No Jack bird reason to be all playing "I'm not on the radio..."
Your all about my action, and I do appreciate such.
Been thinking about how so often "drugs" are thrown into the dialog when creative and/or personal vision is out on view.
Not sure about such...
I've had my run in with all manner of "abusers" and they tent to be not all that slam action "on it" or creative... Not that dreamy...
Most are a bit "one way" in their thinking, always looking to "hook up" as it goes...
We all encounter all manner of altered states -- but they are fleeting in most cases... Not foundational, unless your living in with the plants, and animals.

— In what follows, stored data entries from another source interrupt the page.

(** * Bill line-item extractor: a shallow embedding of [extractor.py] and [app.py]

    The development follows the two source files of the repository:

    - [Hackathon/extractor.py]: row grouping of OCR tokens, header location,
      column boundary inference, line-item extraction and the pipeline that
      assembles the result;
    - [Hackathon/app.py]: the endpoint that wraps the pipeline in a
      success / failure envelope.

    Python values are modelled as follows.
    - [int] is [Z]; [float] is an IEEE-754 binary64 value, [spec_float] with
      precision 53 and maximal exponent 1024, rounded to nearest even;
    - [str] is [string], its characters read as the code points 0..255;
    - [None]-or-value is [option]; a [dict] with string keys is a [gmap];
    - a call that may raise is a value of [outcome]: either [Returns v] or
      [Raises e]. Exceptions are instances of Python's [Exception].  *)

From Stdlib Require Import ZArith List Ascii String Bool Lia.
From Stdlib Require Import Floats.SpecFloat.
From stdpp Require Import gmap strings.
Import ListNotations.

Local Open Scope string_scope.
Local Open Scope list_scope.
Local Open Scope Z_scope.

(* ===================================================================== *)
(** ** Exceptions and outcomes *)
(* ===================================================================== *)

Record exn := mk_exn { exn_type : string; exn_str : string }.

Inductive outcome (A : Type) : Type :=
| Returns (a : A)
| Raises (e : exn).
Arguments Returns {A} a.
Arguments Raises {A} e.

Definition bind {A B : Type} (m : outcome A) (k : A -> outcome B) : outcome B :=
  match m with
  | Returns a => k a
  | Raises e => Raises e
  end.
(** ** The core handler *)

(** messaging::Ping::timestamp and messaging::Pong::timestamp on the table
    that [data()] points to; a field that is absent reads as 0. *)
Definition Ping_timestamp (d : Data) : Z :=
  match d with Data_Ping t => t | _ => 0 end.

Definition Pong_timestamp (d : Data) : Z :=
  match d with Data_Pong t => t | _ => 0 end.

(** messaging::CreateMessageRoot(fbb, service, 0, type, table) and Finish. *)
Definition CreateMessageRoot (svc : Service) (d : Data) : BufferHandler :=
  {| service := svc; tracking_id := None; data := d |}.

(** Completion of every outstanding wait of [timer_] with [ec]: the
    handlers are queued on the io_service and the timer has none left. *)
Definition complete_waits (ec : error_code) : M unit :=
  modify (fun w =>
    set_hb_service (set_timer_ (fun _ => {| waits := 0 |}))
      (set_service (fun q => q ++ replicate (waits (timer_ (hb_service_ w))) ec) w)).

(** basic_waitable_timer::cancel *)
Definition timer_cancel : M unit := complete_waits operation_aborted.

(** basic_waitable_timer::expires_from_now, which first cancels the waits
    that are outstanding *)
Definition timer_expires_from_now : M unit := complete_waits operation_aborted.

(** basic_waitable_timer::async_wait *)
Definition timer_async_wait : M unit :=
  modify (set_hb_service (set_timer_ (fun t => {| waits := S (waits t) |}))).

(** CoreHandler::set_timer *)
Definition set_timer : M unit :=
  timer_expires_from_now ;;;
  timer_async_wait.

(** CoreHandler::send_pong *)
Definition send_pong (link : Link) (time : Z) : M unit :=
  let fbb := CreateMessageRoot Service_Core (Data_Pong time) in
  _ <- send link fbb ;;;
  ret tt.

(** CoreHandler::send_ping; [time] is a signed count that CreatePing takes
    as std::uint64_t. *)
Definition send_ping (link : Link) : M unit :=
  time <- now_ms ;;;
  let fbb := CreateMessageRoot Service_Core (Data_Ping (to_uint64 time)) in
  _ <- send link fbb ;;;
  ret tt.

(** CoreHandler::handle_ping *)
Definition handle_ping (link : Link) (message : MessageRoot) : M unit :=
  let ping := data message in
  send_pong link (Ping_timestamp ping).

(** CoreHandler::handle_pong; the difference of a signed count and a
    std::uint64_t is computed in std::uint64_t. *)
Definition handle_pong (link : Link) (message : MessageRoot) : M unit :=
  let pong := data message in
  time <- now_ms ;;;
  if negb (Pong_timestamp pong =? 0)
  then log (Log_ping_time (to_uint64 (time - Pong_timestamp pong)))
  else ret tt.

(** CoreHandler::handle_message *)
Definition handle_message (link : Link) (message : MessageRoot) : M unit :=
  match data message with
  | Data_Ping _ => handle_ping link message
  | Data_Pong _ => handle_pong link message
  | _ => log (Log_unhandled_core_message (uuid link))
  end.

(** std::list::remove: erases every element that compares equal to [link]. *)
Definition list_remove (link : Link) (l : list Link) : list Link :=
  List.filter (fun x => negb (Link_eqb x link)) l.

(** CoreHandler::handle_event, under [lock_]. *)
Definition handle_event (link : Link) (state : LinkState) : M unit :=
  match state with
  | LINK_UP => modify (set_hb_service (set_peers (cons link)))
  | LINK_DOWN => modify (set_hb_service (set_peers (list_remove link)))
  end.

(** CoreHandler::trigger_pings, under [lock_] once past the test of [ec]. *)
Definition trigger_pings (ec : error_code) : M unit :=
  if ec_set ec then ret tt
  else
    peers <- gets (fun w => peers_ (hb_service_ w)) ;;;
    for_each peers send_ping ;;;
    set_timer.

(** CoreHandler::CoreHandler: no peers, and the first wait is started. *)
Definition CoreHandler_init : M unit :=
  modify (set_hb_service (fun _ => {| peers_ := []; timer_ := {| waits := 0 |} |})) ;;;
  set_timer.

(** CoreHandler::shutdown *)
Definition CoreHandler_shutdown : M unit := timer_cancel.

(** Service::shutdown.  The listener keeps no state that is modelled here. *)
Definition shutdown : M unit :=
  log Log_shutting_down ;;;
  modify (set_track_service TrackingService_shutdown) ;;;
  CoreHandler_shutdown ;;;
  modify (set_sessions stop_all).

(** ** The io_service, as far as [timer_] is concerned *)

Inductive io_event :=
  | timer_expires   (** the deadline passes: outstanding waits complete with success *)
  | run_one.        (** the oldest queued completion handler is invoked *)

Definition io_step (ev : io_event) : M unit :=
  match ev with
  | timer_expires => complete_waits ec_success
  | run_one =>
      fun w =>
        match service_ w with
        | [] => (Returned tt, w)
        | ec :: q => trigger_pings ec (set_service (fun _ => q) w)
        end
  end.

Definition io_run (evs : list io_event) : M unit := for_each evs io_step.

(** The dispatcher handing a sequence of link events to the core handler. *)
Definition deliver_events (evs : list (Link * LinkState)) : M unit :=
  for_each evs (fun e => handle_event (fst e) (snd e)).

(** ** Vocabulary of the statements *)

(** The transport's contract in the spec: [write] queues and returns. *)
Definition write_never_throws : Prop :=
  forall (s : NetworkSession) (fbb : BufferHandler), write_throws s fbb = None.

(** The parts of the world that writing to sessions leaves alone. *)
Definition same_but_sessions (w w' : World) : Prop :=
  services_ w' = services_ w /\
  track_service__ w' = track_service__ w /\
  hb_service_ w' = hb_service_ w /\
  service_ w' = service_ w /\
  logger_ w' = logger_ w /\
  clock_reads w' = clock_reads w.

(** How many entries of a snapshot designate the session at [p]. *)
Definition writes_to (p : handle) (links : list Link) : nat :=
  length (List.filter (fun l => Nat.eqb (net l) p) links).

(** A session after [msgs] have been queued on it, in order. *)
Definition with_queued (msgs : list BufferHandler) (s : NetworkSession) : NetworkSession :=
  {| outbound := outbound s ++ msgs |}.

(** Whether the peer list holds an element that compares equal to [l]. *)
Definition tracked (l : Link) (w : World) : bool :=
  existsb (fun x => Link_eqb x l) (peers_ (hb_service_ w)).

(** How many elements of the peer list compare equal to [l]. *)
Definition copies (l : Link) (w : World) : nat :=
  length (List.filter (fun x => Link_eqb x l) (peers_ (hb_service_ w))).

(** The membership that a sequence of events leaves for [l]: that of the
    last event about a link equal to [l], or the initial one. *)
Fixpoint after_events (l : Link) (evs : list (Link * LinkState)) (init : bool) : bool :=
  match evs with
  | [] => init
  | (l', st) :: evs' =>
      after_events l evs'
        (if Link_eqb l' l
         then match st with LINK_UP => true | LINK_DOWN => false end
         else init)
  end.

(** Only the peer list of the core handler differs between [w] and [w']. *)
Definition same_but_peers (w w' : World) : Prop :=
  w' = set_hb_service (set_peers (fun _ => peers_ (hb_service_ w'))) w.

(** The result of [send] when the transport's write returns normally. *)
Definition sent (link : Link) (fbb : BufferHandler) (w : World) : World :=
  match sessions w !! net link with
  | Some s => set_sessions (insert (net link) (enqueue s fbb)) w
  | None => w
  end.

(** The Pong that answers a Ping with timestamp [ts]. *)
Definition pong_for (ts : Z) : BufferHandler :=
  {| service := Service_Core; tracking_id := None; data := Data_Pong ts |}.

(** The Ping built at the clock reading number [n]. *)
Definition ping_at (n : nat) : BufferHandler :=
  {| service := Service_Core; tracking_id := None;
     data := Data_Ping (to_uint64 (steady_clock_now n)) |}.

(** The Pings that a round over [links], started at clock reading
    [reads], queues on the session at [p]: one per link that designates
    it, each with the reading made for that link. *)
Fixpoint pings_to (p : handle) (links : list Link) (reads : nat) : list BufferHandler :=
  match links with
  | [] => []
  | l :: ls =>
      (if Nat.eqb (net l) p then [ping_at reads] else []) ++ pings_to p ls (S reads)
  end.

(** What a round leaves alone: all but the sessions and the count of
    clock readings. *)
Definition same_but_sessions_and_clock (w w' : World) : Prop :=
  services_ w' = services_ w /\
  track_service__ w' = track_service__ w /\
  hb_service_ w' = hb_service_ w /\
  service_ w' = service_ w /\
  logger_ w' = logger_ w.

(** The timer has no wait outstanding and no queued completion reports
    success: nothing is left that could start a round. *)
Definition timer_quiet (w : World) : Prop :=
  waits (timer_ (hb_service_ w)) = 0%nat /\
  Forall (fun ec => ec_set ec = true) (service_ w).

(** The worlds that sending [fbbs] to [link], one after the other, leaves. *)
Definition after_sends (link : Link) (fbbs : list BufferHandler) (w : World) : World :=
  foldl (fun w' fbb => (send link fbb w').2) w fbbs.

(** The world that sending [fbb] to each of [links] in turn leaves. *)
Definition after_send_to_each (links : list Link) (fbb : BufferHandler) (w : World) : World :=
  foldl (fun w' link => (send link fbb w').2) w links.

(** The session of every link of [links] is gone. *)
Definition all_gone (links : list Link) (w : World) : Prop :=
  Forall (fun l => sessions w !! net l = None) links.

(** One wait is outstanding and no completion is queued: the state the
    constructor and every completed round leave the timer in. *)
Definition armed (w : World) : Prop :=
  waits (timer_ (hb_service_ w)) = 1%nat /\ service_ w = [].

(** [k] times: the deadline passes, then the queued handler is invoked. *)
Definition heartbeat_cycles (k : nat) : list io_event :=
  concat (replicate k [timer_expires; run_one]).

(** What can happen to a running service, one call at a time. *)
Inductive core_op :=
  | op_event (link : Link) (state : LinkState)
  | op_message (link : Link) (message : MessageRoot)
  | op_io (ev : io_event)
  | op_set_timer
  | op_shutdown.

Definition run_op (op : core_op) : M unit :=
  match op with
  | op_event link state => handle_event link state
  | op_message link message => handle_message link message
  | op_io ev => io_step ev
  | op_set_timer => set_timer
  | op_shutdown => shutdown
  end.

Definition run_ops (ops : list core_op) : M unit := for_each ops run_op.

(** The timer, the queued completions, the peer list, the tracking
    service and the services map are in [w'] as they are in [w]. *)
Definition same_handler_state (w w' : World) : Prop :=
  hb_service_ w' = hb_service_ w /\
  service_ w' = service_ w /\
  track_service__ w' = track_service__ w /\
  services_ w' = services_ w.

End Model.

(** ** The collaborators as the specification describes them *)

(** Modelled from the spec: TrackingService is not part of these files.
    A pending request records the target link, the callback and the
    timeout; [track] "records a PendingRequest; the id must not already be
    pending (fails with DuplicateCorrelation otherwise)". *)
Record PendingRequest := {
  target : Link;
  request_callback : nat;
  request_timeout : duration
}.

Inductive TrackResult := Tracked | DuplicateCorrelation.

Definition track (t : gmap N PendingRequest) (link : Link) (id : uuid_t)
    (callback : nat) (timeout : duration) : gmap N PendingRequest * TrackResult :=
  match t !! id with
  | Some _ => (t, DuplicateCorrelation)
  | None =>
      (<[id := {| target := link; request_callback := callback;
                  request_timeout := timeout |}]> t, Tracked)
  end.

Definition is_pending (id : uuid_t) (t : gmap N PendingRequest) : bool :=
  match t !! id with Some _ => true | None => false end.

(** Modelled from the spec: ServicesMap is not part of these files.  An
    entry is (service-type, Link, role); "CLIENT matches CLIENT and BOTH;
    SERVER matches SERVER and BOTH; BOTH matches all". *)
Definition Service_eqb (a b : Service) : bool :=
  match a, b with
  | Service_Core, Service_Core => true
  | Service_Tracking, Service_Tracking => true
  | Service_Other m, Service_Other n => N.eqb m n
  | _, _ => false
  end.

Definition role_matches (filter role : Mode) : bool :=
  match filter, role with
  | BOTH, _ => true
  | _, BOTH => true
  | CLIENT, CLIENT => true
  | SERVER, SERVER => true
  | _, _ => false
  end.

That might be something -- "bring me some gum sap and lets do some sketching..."
I like that notion.
We have all spent a Jack bird amount of time in the studio (that area of my environment devoted to "putting it all together"), diligently working towards some kinky kinked illusive apparatus of insight -- pushing to break from the "map" onto the "territory," and into the true unknown.
It's this process that matters to me, the slam dance of creation, rather then the results.
So, the cards... About four years ago, I'm busting away, chop, chop, chopping at the keyboard, when I lean back in my chair, and say to myself, "you got to get into the Tarot, dude, bring that out, and read that action."
Don't fear the funk.
Bring all the funk.
1158 -- You are reading me fine, keep the dial tuned -- there are gaps, but the transmission never ends.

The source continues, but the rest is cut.